Actualmente, existen distintas alternativas para realizar consumos fuera de Argentina, con diferentes condiciones, límites y beneficios. Conocer cómo funciona cada una permite elegir la opción más conveniente según el destino y la situación financiera de cada viajero.
Una adecuada planificación puede ayudar a reducir costos, evitar cargos innecesarios y mantener un mejor control de los gastos durante el viaje.
Uno de los puntos centrales antes de salir del país es definir qué método de pago se utilizará. La elección influye tanto en el costo final de las compras como en la seguridad al momento de realizar operaciones en el extranjero.
Antes de optar por una alternativa, es importante tener en cuenta que los consumos realizados en monedas distintas al dólar son convertidos previamente a esa divisa antes de aparecer en el resumen de la tarjeta. En caso de cancelar esos gastos en pesos argentinos, se aplica una percepción del 30% a cuenta del Impuesto a las Ganancias. Para evitar ese recargo, existe la posibilidad de abonar los consumos con dólares propios disponibles en una cuenta bancaria.
La tarjeta de crédito continúa siendo una de las herramientas más utilizadas para pagar hoteles, pasajes, restaurantes y diferentes compras durante un viaje. Además de su practicidad, ofrece una mayor seguridad, ya que puede vincularse con billeteras digitales y permitir pagos sin necesidad de utilizar el plástico físico.
Cuando el resumen de la tarjeta se paga en pesos, los consumos realizados en moneda extranjera quedan alcanzados por la percepción del 30%. En cambio, si el titular cuenta con dólares depositados en su cuenta y cancela el saldo utilizando esa moneda, evita ese cargo adicional.
En los casos en que exista débito automático del resumen, se recomienda suspenderlo antes del vencimiento para poder elegir la modalidad de pago y cancelar el saldo con dólares disponibles en la cuenta bancaria o mediante un depósito de dólares en la entidad financiera.

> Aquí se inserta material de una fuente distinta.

(** C8: the existing-thumbnail function never assigns [IsValid]; it
    assigns the width and height only when the package name is not None,
    the package is on disk and a cached thumbnail is read; on the
    default-texture path the three outputs are as the caller passed
    them. *)
Theorem AddExisting_outputs a d s :
  let r := AddExistingAssetThumbnailToDynamicMaterial E a d s in
  IsValid (frame_of r) = IsValid s
  ∧ (PackageFile E a = None →
     returned r = true
     ∧ ImageWidth (frame_of r) = ImageWidth s
     ∧ ImageHeight (frame_of r) = ImageHeight s
     ∧ BoundTexture (frame_of r) = Some d
     ∧ Steps (frame_of r) = (Steps s ++ [RecheckStorage false; UseDefault])%list)
  ∧ (ImageWidth (frame_of r) ≠ ImageWidth s
     ∨ ImageHeight (frame_of r) ≠ ImageHeight s →
     ∃ file t, PackageFile E a = Some file
               ∧ CachedThumbnail E a file = Some t)
  ∧ (∀ file t, PackageFile E a = Some file →
               CachedThumbnail E a file = Some t →
               returned r = true
               ∧ ImageWidth (frame_of r) = GetImageWidth t
               ∧ ImageHeight (frame_of r) = GetImageHeight t).
Proof.
  expose. destruct (PackageFile E a) as [file|] eqn:Hf; simpl.
  - destruct (LoadThumbnailsFromPackage E file _ !! _) as [c|] eqn:Hc; simpl.
    + destruct (DecodeBuffer E _) as [[[? ?] ?]|]; simpl;
        (split_and!; [done|discriminate|eauto|]);
        intros ? ? [= <-]; rewrite Hc; by intros [= <-].
    + split_and!; [done|discriminate|intros [?|?]; done|].
      intros ? ? [= <-]. by rewrite Hc.
  - split_and!; [done| |intros [?|?]; done|discriminate].
    intros _. split_and!; try done.
    + apply lookup_insert_eq.
    + by rewrite <- app_assoc.
Qed.

(** Facts about a concrete list of steps. *)
Ltac walk Hin :=
  repeat match type of Hin with
    | _ ∈ _ :: _ =>
        apply elem_of_cons in Hin as [Hin|Hin];
        [try discriminate; try (subst; simpl in *; done)|]
    | _ ∈ [] => by inversion Hin
    end.

Lemma Chain_forward found usable allocated cached :
  forward_only (Chain found usable allocated cached) = true.
Proof. by destruct found, usable, allocated, cached. Qed.

Lemma Chain_bind_last found usable allocated cached st :
  st ∈ Chain found usable allocated cached → binds st = true →
  last (Chain found usable allocated cached) = Some st.
Proof.
  destruct found, usable, allocated, cached; simpl; intros Hin Hb; walk Hin.
Qed.

Lemma Chain_default found usable allocated cached :
  UseDefault ∈ Chain found usable allocated cached →
  found = false ∧ RecheckStorage false ∈ Chain found usable allocated cached.
Proof.
  destruct found, usable, allocated, cached; simpl; intros Hin;
    try (split; [done|]; apply elem_of_cons; right; apply elem_of_cons;
         by left); walk Hin.
Qed.

Lemma Chain_cached found usable allocated cached c :
  LoadCached c ∈ Chain found usable allocated cached →
  usable && allocated = false
  ∧ RecheckStorage true ∈ Chain found usable allocated cached.
Proof.
  destruct found, usable, allocated, cached; simpl; intros Hin;
    try (split; [done|]; do 3 (apply elem_of_cons; right);
         apply elem_of_cons; by left); walk Hin.
Qed.

Lemma Render_steps a d s :
  let r := RenderAssetThumbnailToDynamicMaterial E a d s in
  Steps (frame_of r)
  = (Steps s ++ Chain (bool_decide (is_Some (PackageFile E a)))
                      (Usable E a) (Allocated E a) (HasCached E a))%list
  ∧ returned r
    = ends_with_bind (Chain (bool_decide (is_Some (PackageFile E a)))
                            (Usable E a) (Allocated E a) (HasCached E a)).
Proof.
  expose. destruct (PackageFile E a) as [file|] eqn:Hf; simpl.
  - destruct (GenerateThumbnailForObjectToSaveToDisk E (GetAsset E a))
      as [t|]; simpl;
      [destruct ((GetImageWidth t <? 1) || (GetImageHeight t <? 1)); simpl|];
      (destruct (CanCreateTransient E _ _); simpl;
       rewrite ?PackageExists_eq, ?Hf; simpl;
       [try (destruct (LoadThumbnailsFromPackage E file _ !! _); simpl;
             [destruct (DecodeBuffer E _) as [[[? ?] ?]|]; simpl|])
       |destruct (LoadThumbnailsFromPackage E file _ !! _); simpl;
          [destruct (DecodeBuffer E _) as [[[? ?] ?]|]; simpl|]]);
      by rewrite <- !app_assoc.
  - rewrite PackageExists_eq, Hf. simpl. by rewrite <- !app_assoc.
Qed.

Lemma Regenerates_eq a : Regenerates E a = Usable E a && Allocated E a.
Proof.
  unfold Regenerates, Usable, Allocated.
  destruct (LiveThumbnail E a) as [t|]; [|done].
  by destruct ((GetImageWidth t <? 1) || (GetImageHeight t <? 1)).
Qed.


(** The outputs of a call on an asset that is on disk do not depend on
    the frame it starts from. *)
Lemma Render_outputs_on_disk a d s s' file :
  PackageFile E a = Some file →
  let r := RenderAssetThumbnailToDynamicMaterial E a d s in
  let r' := RenderAssetThumbnailToDynamicMaterial E a d s' in
  returned r' = returned r
  ∧ IsValid (frame_of r') = IsValid (frame_of r)
  ∧ ImageWidth (frame_of r') = ImageWidth (frame_of r)
  ∧ ImageHeight (frame_of r') = ImageHeight (frame_of r).
Proof.
  intros Hf. expose. rewrite Hf. simpl.
  destruct (GenerateThumbnailForObjectToSaveToDisk E (GetAsset E a))
    as [t|]; simpl;
    [destruct ((GetImageWidth t <? 1) || (GetImageHeight t <? 1)); simpl|];
    (destruct (CanCreateTransient E _ _); simpl;
     rewrite ?PackageExists_eq, ?Hf; simpl;
     [try (destruct (LoadThumbnailsFromPackage E file _ !! _); simpl;
           [destruct (DecodeBuffer E _) as [[[? ?] ?]|]; simpl|])
     |destruct (LoadThumbnailsFromPackage E file _ !! _); simpl;
        [destruct (DecodeBuffer E _) as [[[? ?] ?]|]; simpl|]]);
    done.
Qed.

(** Textures are only ever added, and a texture bound by a call
    on an asset that is on disk was created by that call. *)
Lemma Render_fresh_texture a d s file tex :
  PackageFile E a = Some file →
  let r := RenderAssetThumbnailToDynamicMaterial E a d s in
  returned r = true →
  BoundTexture (frame_of r) = Some (Some tex) →
  (NextObject s ≤ ObjectId tex < NextObject (frame_of r))%nat.
Proof.
  intros Hf. unfold BoundTexture. expose. rewrite Hf. simpl.
  destruct (GenerateThumbnailForObjectToSaveToDisk E (GetAsset E a))
    as [t|]; simpl;
    [destruct ((GetImageWidth t <? 1) || (GetImageHeight t <? 1)); simpl|];
    (destruct (CanCreateTransient E _ _); simpl;
     rewrite ?PackageExists_eq, ?Hf; simpl;
     [try (destruct (LoadThumbnailsFromPackage E file _ !! _); simpl;
           [destruct (DecodeBuffer E _) as [[[? ?] ?]|]; simpl|])
     |destruct (LoadThumbnailsFromPackage E file _ !! _); simpl;
        [destruct (DecodeBuffer E _) as [[[? ?] ?]|]; simpl|]]);
    try discriminate; rewrite lookup_insert_eq;
    intros _ [= <-] || intros _ [=]; simpl; lia.
Qed.

(** C6: a second call on the frame the first one left gives the same
    flag, width and height and ends the same way; it takes the same steps
    again from the start; the outputs are the same from any frame that
    agrees on the incoming width and height; and when the asset is on disk
    the texture bound by the second call is a newer object than the one
    bound by the first. *)
Theorem Render_twice a d s :
  let r1 := RenderAssetThumbnailToDynamicMaterial E a d s in
  let r2 := RenderAssetThumbnailToDynamicMaterial E a d (frame_of r1) in
  returned r2 = returned r1
  ∧ IsValid (frame_of r2) = IsValid (frame_of r1)
  ∧ ImageWidth (frame_of r2) = ImageWidth (frame_of r1)
  ∧ ImageHeight (frame_of r2) = ImageHeight (frame_of r1)
  ∧ (∃ tr, Steps (frame_of r1) = (Steps s ++ tr)%list
           ∧ Steps (frame_of r2) = (Steps s ++ tr ++ tr)%list)
  ∧ (∀ s', ImageWidth s' = ImageWidth s → ImageHeight s' = ImageHeight s →
       let r' := RenderAssetThumbnailToDynamicMaterial E a d s' in
       returned r' = returned r1
       ∧ IsValid (frame_of r') = IsValid (frame_of r1)
       ∧ ImageWidth (frame_of r') = ImageWidth (frame_of r1)
       ∧ ImageHeight (frame_of r') = ImageHeight (frame_of r1))
  ∧ (∀ tex1 tex2, is_Some (PackageFile E a) → returned r1 = true →
       BoundTexture (frame_of r1) = Some (Some tex1) →
       BoundTexture (frame_of r2) = Some (Some tex2) →
       (ObjectId tex1 < ObjectId tex2)%nat).
Proof.
  intros r1 r2.
  assert (∀ s', ImageWidth s' = ImageWidth s → ImageHeight s' = ImageHeight s →
       let r' := RenderAssetThumbnailToDynamicMaterial E a d s' in
       returned r' = returned r1
       ∧ IsValid (frame_of r') = IsValid (frame_of r1)
       ∧ ImageWidth (frame_of r') = ImageWidth (frame_of r1)
       ∧ ImageHeight (frame_of r') = ImageHeight (frame_of r1)) as Hsame.
  { intros s' Hw Hh. destruct (PackageFile E a) as [file|] eqn:Hf.
    - by apply (Render_outputs_on_disk a d s s' file).
    - subst r1.
      destruct (Render_not_on_disk a d s Hf)
        as (z & Hz & Hv & _ & Hw1 & Hh1 & _).
      destruct (Render_not_on_disk a d s' Hf)
        as (z' & Hz' & Hv' & _ & Hw2 & Hh2 & _).
      simpl. rewrite Hz, Hz'. simpl. split_and!; congruence. }
  assert (ImageWidth (frame_of r1) = ImageWidth s
          ∧ ImageHeight (frame_of r1) = ImageHeight s
          ∨ is_Some (PackageFile E a)) as Hcase.
  { destruct (PackageFile E a) as [file|] eqn:Hf; [right; eauto|left].
    subst r1.
    destruct (Render_not_on_disk a d s Hf) as (z & Hz & _ & _ & Hw1 & Hh1 & _).
    by rewrite Hz. }
  assert (returned r2 = returned r1
          ∧ IsValid (frame_of r2) = IsValid (frame_of r1)
          ∧ ImageWidth (frame_of r2) = ImageWidth (frame_of r1)
          ∧ ImageHeight (frame_of r2) = ImageHeight (frame_of r1))
    as (Hr & Hv & Hw & Hh).
  { destruct Hcase as [[Hw Hh]|[file Hf]].
    - by apply Hsame.
    - by apply (Render_outputs_on_disk a d s (frame_of r1) file). }
  split_and!; try done.
  - eexists. split; [apply Render_steps|].
    subst r2. rewrite (proj1 (Render_steps a d (frame_of r1))).
    subst r1. rewrite (proj1 (Render_steps a d s)). by rewrite app_assoc.
  - intros tex1 tex2 [file Hf] Hret Hb1 Hb2.
    pose proof (Render_fresh_texture a d s file tex1 Hf Hret Hb1) as Hold.
    assert (returned r2 = true) as Hret2 by congruence.
    pose proof (Render_fresh_texture a d (frame_of r1) file tex2 Hf Hret2 Hb2)
      as Hnew.
    fold r1 in Hold. lia.
Qed.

Antes de viajar, también es importante revisar si el banco exige informar la salida al exterior. Algunas entidades mantienen este procedimiento como medida de seguridad y permiten realizarlo mediante sus canales digitales, incluso poco tiempo antes del viaje.
Además, es recomendable contar con más de una tarjeta, ya que algunos comercios en determinados países pueden aceptar únicamente ciertas marcas.
Al momento de pagar, es conveniente seleccionar la moneda local del país donde se realiza la compra. De esta manera se evita la conversión dinámica de moneda (DCC), un sistema que puede aplicar un tipo de cambio menos favorable.
La tarjeta de débito puede ser una alternativa útil para los gastos cotidianos, ya que permite descontar el dinero de forma inmediata y consultar los movimientos desde la aplicación bancaria.
Para aprovechar mejor esta opción, se recomienda asociarla a una cuenta en dólares. Cuando los consumos se debitan directamente desde esa cuenta, se evita la aplicación de la percepción del 30%.
La tarjeta de débito también permite retirar efectivo en cajeros automáticos del exterior. Si la operación se realiza desde una cuenta en dólares, no se aplica la percepción, aunque pueden existir cargos adicionales de la entidad bancaria y de la red de cajeros utilizada. En cambio, si el retiro se efectúa desde una cuenta en pesos, la operación queda alcanzada por el recargo correspondiente.
Llevar dinero en efectivo también puede resultar necesario para gastos pequeños, transporte, propinas o comercios que no acepten pagos electrónicos. Sin embargo, no se recomienda utilizar únicamente esta modalidad por cuestiones de seguridad vinculadas a pérdidas o robos.
La sugerencia es viajar con una cantidad moderada de efectivo y cambiar solo lo necesario una vez en destino. Para quienes opten por llevar dólares, se aconseja utilizar billetes de 100 dólares en buen estado y de emisiones recientes, ya que en algunos lugares los ejemplares antiguos pueden recibir una menor valoración o incluso ser rechazados.
Otra alternativa es retirar dinero desde cajeros automáticos durante la estadía, teniendo en cuenta las condiciones y costos asociados.
Los adelantos de efectivo con tarjeta de crédito tienen límites que pueden variar según el destino. En general, el monto permitido suele ubicarse en torno a los 50 dólares por operación en países limítrofes y hasta 200 dólares por operación en otros destinos internacionales, además de las comisiones que pueda aplicar cada entidad financiera.